▸ ENTRIES SUPPLIED
--------------------------------
(** * EASM Profile Manager: a shallow embedding of [EASM_API.py]

    The dashboard authenticates a range of generated usernames against an
    HTTP gateway, lists the scan profiles of every authenticated account,
    filters the resulting table and deletes selected profiles.

    Conventions of the embedding:
    - a Python [str] is a Rocq [string]; the character numbered [n] stands
      for the code point [n] (0..255), so text is Latin-1 text;
    - a Python [int] is a [Z];
    - the network is a deterministic environment [env] that answers a request
      from the list of requests sent before it; every function that talks to
      the network threads that list (the call history) explicitly;
    - an uncaught Python exception is the [Raise] outcome of a computation. *)

From Stdlib Require Import List String Ascii ZArith Lia Bool.
From Stdlib Require Import Numbers.DecimalString DecimalPos DecimalZ FinFun.
Import ListNotations.

Local Open Scope string_scope.
Local Open Scope Z_scope.

(** ** Python primitives *)

Module Py.

(** [str(i)] for an integer. *)
Definition str_int (i : Z) : string := NilZero.string_of_int (Z.to_int i).

(** [range(start, stop)]. *)
Definition range (start stop : Z) : list Z :=
  map (fun k => start + Z.of_nat k) (seq 0 (Z.to_nat (stop - start))).

(** Truth value of a [str]: the empty string is falsy. *)
Definition truthy_str (s : string) : bool :=
  match s with EmptyString => false | String _ _ => true end.

Definition code (c : ascii) : N := N_of_ascii c.

(** [c.isspace()] on the code points 0..255. *)
Definition isspace (c : ascii) : bool :=
  let n := code c in
  ((9 <=? n) && (n <=? 13) || (28 <=? n) && (n <=? 32)
   || (n =? 133) || (n =? 160))%N.

Fixpoint lstrip (s : string) : string :=
  match s with
  | EmptyString => EmptyString
  | String c s' => if isspace c then lstrip s' else s
  end.

(** Drops the trailing whitespace: a character is kept when it is not
    whitespace or when something is kept after it. *)
Fixpoint rstrip (s : string) : string :=
  match s with
  | EmptyString => EmptyString
  | String c s' =>
      match rstrip s' with
      | EmptyString => if isspace c then EmptyString else String c EmptyString
      | r => String c r
      end
  end.

(** [s.strip()]. *)
Definition strip (s : string) : string := rstrip (lstrip s).

(** Simple lower-casing of a code point in 0..255, as [re.IGNORECASE] uses
    it on [str] patterns. *)
Definition lower_char (c : ascii) : ascii :=
  let n := code c in
  if ((65 <=? n) && (n <=? 90) || (192 <=? n) && (n <=? 214)
      || (216 <=? n) && (n <=? 222))%N
  then ascii_of_N (n + 32) else c.

Fixpoint lower (s : string) : string :=
  match s with
  | EmptyString => EmptyString
  | String c s' => String (lower_char c) (lower s')
  end.

(** [all(l)] on a list of strings. *)
Definition all_str (l : list string) : bool := forallb truthy_str l.

End Py.

(** ** Credential expander: [generate_usernames] *)

(** The loop body appends one name to [usernames]. *)
Definition username_at (base_username : string) (i : Z) : string :=
  if i =? 0 then base_username else base_username ++ Py.str_int i.

Definition generate_usernames (base_username : string) (start end_ : Z)
  : list string :=
  fold_left (fun usernames i => (usernames ++ [username_at base_username i])%list)
            (Py.range start (end_ + 1)) [].

(** ** Values decoded from JSON *)

(** The Python value [response.json()] returns: [None], a [bool], an [int],
    a [str], a [list] or a [dict] with string keys (in insertion order, keys
    distinct).  JSON numbers with a fraction or an exponent are not
    modelled. *)
#[warnings="-register-all"]
Inductive json : Type :=
| JNull
| JBool (b : bool)
| JInt (z : Z)
| JStr (s : string)
| JArr (items : list json)
| JObj (members : list (string * json)).

Module Json.

(** Truth value of a Python object, as [if profiles:] tests it. *)
Definition truthy (v : json) : bool :=
  match v with
  | JNull => false
  | JBool b => b
  | JInt z => negb (z =? 0)
  | JStr s => Py.truthy_str s
  | JArr items => match items with [] => false | _ :: _ => true end
  | JObj members => match members with [] => false | _ :: _ => true end
  end.

(** [d.get(key, default)] on a [dict]. *)
Fixpoint get (members : list (string * json)) (key : string) (default : json)
  : json :=
  match members with
  | [] => default
  | (k, v) :: rest => if String.eqb k key then v else get rest key default
  end.

End Json.

(** ** Outcomes of computations that may raise *)

(** The exceptions that escape the code; [ReError] is [re.error], raised for
    a pattern that does not compile. *)
Inductive exn : Type :=
| AttributeError
| TypeError
| KeyError (key : string)
| ReError.

Inductive result (A : Type) : Type :=
| Ok (a : A)
| Raise (e : exn).
Arguments Ok {A} a.
Arguments Raise {A} e.

(** ** The HTTP boundary *)

Inductive Method : Type := POST | GET | DELETE.

Record Request : Type := mkRequest {
  method : Method;
  url : string;
  headers : list (string * string);
  data : list (string * string)
}.

(** What [response.json()] does with the body: it returns the decoded value
    or raises [requests.exceptions.JSONDecodeError], which is a
    [RequestException]. *)
Inductive json_body : Type :=
| Decoded (v : json)
| JSONDecodeError (msg : string).

Record Response : Type := mkResponse {
  status_code : Z;
  reason : string;
  response_url : string;
  text : string;
  body : json_body
}.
--------------------------------
▸ THE PROBLEM
Starting at the line with "map (fun k =>" and ending at the line with "Definition code (c", print each line of the listing above exactly, with no other lines.

▸ EXPECTED ANSWER
  map (fun k => start + Z.of_nat k) (seq 0 (Z.to_nat (stop - start))).

(** Truth value of a [str]: the empty string is falsy. *)
Definition truthy_str (s : string) : bool :=
  match s with EmptyString => false | String _ _ => true end.

Definition code (c : ascii) : N := N_of_ascii c.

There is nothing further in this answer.